Give back exactly the stretch of data below from the line holding "apply wp_bind. unfold wp at 1, get_task." through the line holding "destruct Hat as", both ends included, and leave the remaining lines out.
━━ Records provided
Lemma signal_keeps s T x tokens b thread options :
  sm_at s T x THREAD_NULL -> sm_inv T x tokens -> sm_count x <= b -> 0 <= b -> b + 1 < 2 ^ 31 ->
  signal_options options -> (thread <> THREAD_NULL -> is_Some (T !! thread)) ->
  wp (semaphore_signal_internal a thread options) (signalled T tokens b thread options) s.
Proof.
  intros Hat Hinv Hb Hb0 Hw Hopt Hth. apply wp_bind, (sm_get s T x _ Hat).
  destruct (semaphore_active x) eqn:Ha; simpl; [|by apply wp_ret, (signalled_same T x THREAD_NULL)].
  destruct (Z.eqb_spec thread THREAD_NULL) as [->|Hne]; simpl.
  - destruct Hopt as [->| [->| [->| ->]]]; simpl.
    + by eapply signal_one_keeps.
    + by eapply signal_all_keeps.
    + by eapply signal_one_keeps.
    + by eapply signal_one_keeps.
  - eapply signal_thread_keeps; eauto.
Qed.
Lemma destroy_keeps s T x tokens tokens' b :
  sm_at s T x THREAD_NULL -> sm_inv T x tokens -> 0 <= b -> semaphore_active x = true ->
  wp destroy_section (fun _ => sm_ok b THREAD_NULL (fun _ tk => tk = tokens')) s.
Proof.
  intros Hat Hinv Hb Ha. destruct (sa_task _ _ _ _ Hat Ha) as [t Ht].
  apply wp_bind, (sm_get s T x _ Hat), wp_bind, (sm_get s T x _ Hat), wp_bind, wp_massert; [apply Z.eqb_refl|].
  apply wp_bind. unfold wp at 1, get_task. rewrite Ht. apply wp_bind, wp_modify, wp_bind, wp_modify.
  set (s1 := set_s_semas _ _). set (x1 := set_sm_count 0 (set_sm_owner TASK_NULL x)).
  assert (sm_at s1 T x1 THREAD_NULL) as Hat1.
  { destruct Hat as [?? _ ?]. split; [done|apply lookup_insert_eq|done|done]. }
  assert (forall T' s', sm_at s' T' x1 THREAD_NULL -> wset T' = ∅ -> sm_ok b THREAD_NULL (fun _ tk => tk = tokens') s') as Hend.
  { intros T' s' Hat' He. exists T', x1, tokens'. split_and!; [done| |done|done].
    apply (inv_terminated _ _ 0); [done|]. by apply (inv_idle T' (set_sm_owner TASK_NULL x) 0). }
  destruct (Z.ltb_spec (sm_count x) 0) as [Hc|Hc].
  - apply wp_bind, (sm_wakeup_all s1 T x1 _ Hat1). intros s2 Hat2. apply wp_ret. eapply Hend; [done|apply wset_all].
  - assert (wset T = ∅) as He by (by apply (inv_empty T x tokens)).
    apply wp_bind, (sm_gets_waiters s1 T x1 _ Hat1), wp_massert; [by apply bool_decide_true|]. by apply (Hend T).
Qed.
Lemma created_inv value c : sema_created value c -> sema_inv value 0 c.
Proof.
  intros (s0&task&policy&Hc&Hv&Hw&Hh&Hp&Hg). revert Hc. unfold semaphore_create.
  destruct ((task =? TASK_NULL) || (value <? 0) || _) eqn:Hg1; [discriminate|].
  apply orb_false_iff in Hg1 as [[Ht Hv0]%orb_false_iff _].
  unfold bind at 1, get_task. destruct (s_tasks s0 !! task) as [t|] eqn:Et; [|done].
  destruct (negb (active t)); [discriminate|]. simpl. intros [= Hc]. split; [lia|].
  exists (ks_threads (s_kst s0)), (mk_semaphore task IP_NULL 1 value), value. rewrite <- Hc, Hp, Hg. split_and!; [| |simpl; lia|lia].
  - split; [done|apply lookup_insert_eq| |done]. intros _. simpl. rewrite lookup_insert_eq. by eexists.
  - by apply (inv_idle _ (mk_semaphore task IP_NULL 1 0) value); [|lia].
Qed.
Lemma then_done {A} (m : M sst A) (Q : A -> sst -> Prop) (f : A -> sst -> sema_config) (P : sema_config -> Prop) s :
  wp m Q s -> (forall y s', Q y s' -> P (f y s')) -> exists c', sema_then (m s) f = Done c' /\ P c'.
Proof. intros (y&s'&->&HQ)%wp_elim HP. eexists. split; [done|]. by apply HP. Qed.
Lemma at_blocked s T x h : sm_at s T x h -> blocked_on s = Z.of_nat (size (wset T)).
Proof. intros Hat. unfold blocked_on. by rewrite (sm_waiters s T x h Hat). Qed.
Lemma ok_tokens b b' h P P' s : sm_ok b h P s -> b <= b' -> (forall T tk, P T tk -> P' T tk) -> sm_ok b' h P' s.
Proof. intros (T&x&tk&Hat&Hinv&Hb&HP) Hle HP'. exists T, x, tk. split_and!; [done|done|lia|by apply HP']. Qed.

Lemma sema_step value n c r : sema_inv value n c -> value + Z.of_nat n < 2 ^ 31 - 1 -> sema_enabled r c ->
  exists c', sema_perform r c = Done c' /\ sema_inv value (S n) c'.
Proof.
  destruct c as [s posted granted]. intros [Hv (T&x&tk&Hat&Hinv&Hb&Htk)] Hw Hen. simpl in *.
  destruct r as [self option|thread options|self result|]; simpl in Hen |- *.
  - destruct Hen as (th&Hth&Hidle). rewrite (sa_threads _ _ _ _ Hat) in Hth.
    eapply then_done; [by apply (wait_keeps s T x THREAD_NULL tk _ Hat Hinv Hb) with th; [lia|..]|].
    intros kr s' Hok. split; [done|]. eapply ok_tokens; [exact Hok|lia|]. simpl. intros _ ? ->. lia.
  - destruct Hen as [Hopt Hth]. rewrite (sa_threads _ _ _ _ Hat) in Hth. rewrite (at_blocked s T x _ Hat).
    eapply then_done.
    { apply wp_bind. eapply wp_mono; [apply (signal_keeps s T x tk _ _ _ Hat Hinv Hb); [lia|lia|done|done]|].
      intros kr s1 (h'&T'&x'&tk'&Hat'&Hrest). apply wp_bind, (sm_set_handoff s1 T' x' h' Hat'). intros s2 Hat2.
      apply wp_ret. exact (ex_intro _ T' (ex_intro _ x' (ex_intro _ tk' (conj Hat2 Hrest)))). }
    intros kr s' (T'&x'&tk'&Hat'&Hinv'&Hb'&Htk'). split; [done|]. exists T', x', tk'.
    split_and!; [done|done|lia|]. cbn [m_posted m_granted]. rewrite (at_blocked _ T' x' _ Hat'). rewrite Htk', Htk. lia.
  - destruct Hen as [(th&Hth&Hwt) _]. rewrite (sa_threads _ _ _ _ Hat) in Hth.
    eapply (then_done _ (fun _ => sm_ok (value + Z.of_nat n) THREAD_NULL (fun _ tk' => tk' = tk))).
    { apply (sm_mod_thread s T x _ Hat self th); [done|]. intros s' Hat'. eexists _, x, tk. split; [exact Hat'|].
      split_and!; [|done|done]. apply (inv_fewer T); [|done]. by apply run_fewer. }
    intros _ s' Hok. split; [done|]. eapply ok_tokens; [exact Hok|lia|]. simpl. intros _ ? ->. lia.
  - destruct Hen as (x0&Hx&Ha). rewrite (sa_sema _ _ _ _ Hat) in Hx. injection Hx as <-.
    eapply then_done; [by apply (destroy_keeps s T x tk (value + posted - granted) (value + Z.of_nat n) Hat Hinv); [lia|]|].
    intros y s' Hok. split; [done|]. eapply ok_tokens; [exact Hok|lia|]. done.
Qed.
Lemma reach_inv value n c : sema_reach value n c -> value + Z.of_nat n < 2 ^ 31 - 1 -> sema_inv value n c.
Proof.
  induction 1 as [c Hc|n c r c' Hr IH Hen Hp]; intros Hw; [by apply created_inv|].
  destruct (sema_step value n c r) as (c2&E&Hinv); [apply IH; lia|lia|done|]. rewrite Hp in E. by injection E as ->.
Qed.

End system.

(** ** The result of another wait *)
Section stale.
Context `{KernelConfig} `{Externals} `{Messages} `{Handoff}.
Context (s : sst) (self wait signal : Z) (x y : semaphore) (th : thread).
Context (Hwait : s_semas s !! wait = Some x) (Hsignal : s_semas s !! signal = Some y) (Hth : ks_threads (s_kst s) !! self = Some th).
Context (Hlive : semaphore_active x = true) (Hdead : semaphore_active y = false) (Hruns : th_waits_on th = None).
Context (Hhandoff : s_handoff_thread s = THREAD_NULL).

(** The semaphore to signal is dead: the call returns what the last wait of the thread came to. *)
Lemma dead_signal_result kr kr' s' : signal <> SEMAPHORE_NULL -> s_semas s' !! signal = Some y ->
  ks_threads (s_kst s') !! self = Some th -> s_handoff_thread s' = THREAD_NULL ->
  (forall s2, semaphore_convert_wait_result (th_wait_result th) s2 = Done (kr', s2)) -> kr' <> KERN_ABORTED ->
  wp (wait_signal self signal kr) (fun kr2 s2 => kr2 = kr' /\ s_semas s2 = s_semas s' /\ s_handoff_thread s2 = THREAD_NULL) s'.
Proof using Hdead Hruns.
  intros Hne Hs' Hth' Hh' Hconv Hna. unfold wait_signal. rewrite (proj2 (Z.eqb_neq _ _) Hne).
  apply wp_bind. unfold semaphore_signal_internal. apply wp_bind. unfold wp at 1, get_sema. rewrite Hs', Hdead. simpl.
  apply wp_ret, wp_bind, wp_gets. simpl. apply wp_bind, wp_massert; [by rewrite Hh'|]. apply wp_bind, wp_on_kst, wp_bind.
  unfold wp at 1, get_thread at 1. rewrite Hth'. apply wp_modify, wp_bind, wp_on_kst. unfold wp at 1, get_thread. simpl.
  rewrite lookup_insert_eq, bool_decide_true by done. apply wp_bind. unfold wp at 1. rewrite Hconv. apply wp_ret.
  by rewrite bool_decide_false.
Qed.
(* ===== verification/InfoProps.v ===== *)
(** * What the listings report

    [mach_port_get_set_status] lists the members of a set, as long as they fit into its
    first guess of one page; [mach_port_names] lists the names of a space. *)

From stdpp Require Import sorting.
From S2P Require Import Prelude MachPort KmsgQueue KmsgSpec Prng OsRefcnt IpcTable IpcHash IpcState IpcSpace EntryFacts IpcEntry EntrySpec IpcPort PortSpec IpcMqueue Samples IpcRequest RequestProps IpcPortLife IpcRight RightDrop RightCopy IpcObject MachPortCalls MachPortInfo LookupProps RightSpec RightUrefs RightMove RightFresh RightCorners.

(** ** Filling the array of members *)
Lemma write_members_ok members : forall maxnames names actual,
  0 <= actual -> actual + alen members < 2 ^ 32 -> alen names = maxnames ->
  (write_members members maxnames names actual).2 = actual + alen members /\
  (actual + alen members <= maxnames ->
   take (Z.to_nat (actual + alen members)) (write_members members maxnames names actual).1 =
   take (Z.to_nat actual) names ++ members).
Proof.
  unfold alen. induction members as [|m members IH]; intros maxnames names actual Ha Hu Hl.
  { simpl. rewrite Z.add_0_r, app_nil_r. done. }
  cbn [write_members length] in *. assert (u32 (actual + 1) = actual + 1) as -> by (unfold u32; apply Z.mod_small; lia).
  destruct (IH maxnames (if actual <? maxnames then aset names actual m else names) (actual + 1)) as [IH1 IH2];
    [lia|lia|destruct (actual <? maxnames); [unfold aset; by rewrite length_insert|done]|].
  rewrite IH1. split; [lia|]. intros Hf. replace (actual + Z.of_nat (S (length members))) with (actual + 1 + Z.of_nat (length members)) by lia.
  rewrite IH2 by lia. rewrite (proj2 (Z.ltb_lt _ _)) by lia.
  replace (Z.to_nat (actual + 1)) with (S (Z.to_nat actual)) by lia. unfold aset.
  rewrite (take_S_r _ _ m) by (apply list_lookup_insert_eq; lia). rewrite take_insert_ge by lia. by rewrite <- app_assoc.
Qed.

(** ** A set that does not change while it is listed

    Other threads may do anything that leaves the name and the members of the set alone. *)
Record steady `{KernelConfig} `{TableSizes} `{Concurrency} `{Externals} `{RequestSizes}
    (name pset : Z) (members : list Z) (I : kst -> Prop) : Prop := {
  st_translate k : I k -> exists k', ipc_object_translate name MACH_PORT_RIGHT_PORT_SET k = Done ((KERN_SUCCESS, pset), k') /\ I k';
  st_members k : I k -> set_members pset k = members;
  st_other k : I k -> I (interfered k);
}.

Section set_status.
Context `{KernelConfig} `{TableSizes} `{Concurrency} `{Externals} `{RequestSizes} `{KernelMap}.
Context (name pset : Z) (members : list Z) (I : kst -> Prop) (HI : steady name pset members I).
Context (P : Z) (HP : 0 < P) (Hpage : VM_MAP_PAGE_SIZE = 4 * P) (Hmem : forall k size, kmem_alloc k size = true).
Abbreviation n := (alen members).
━━━━
* **Answer space**:
  apply wp_bind. unfold wp at 1, get_task. rewrite Ht. apply wp_bind, wp_modify, wp_bind, wp_modify.
  set (s1 := set_s_semas _ _). set (x1 := set_sm_count 0 (set_sm_owner TASK_NULL x)).
  assert (sm_at s1 T x1 THREAD_NULL) as Hat1.
  { destruct Hat as [?? _ ?]. split; [done|apply lookup_insert_eq|done|done]. }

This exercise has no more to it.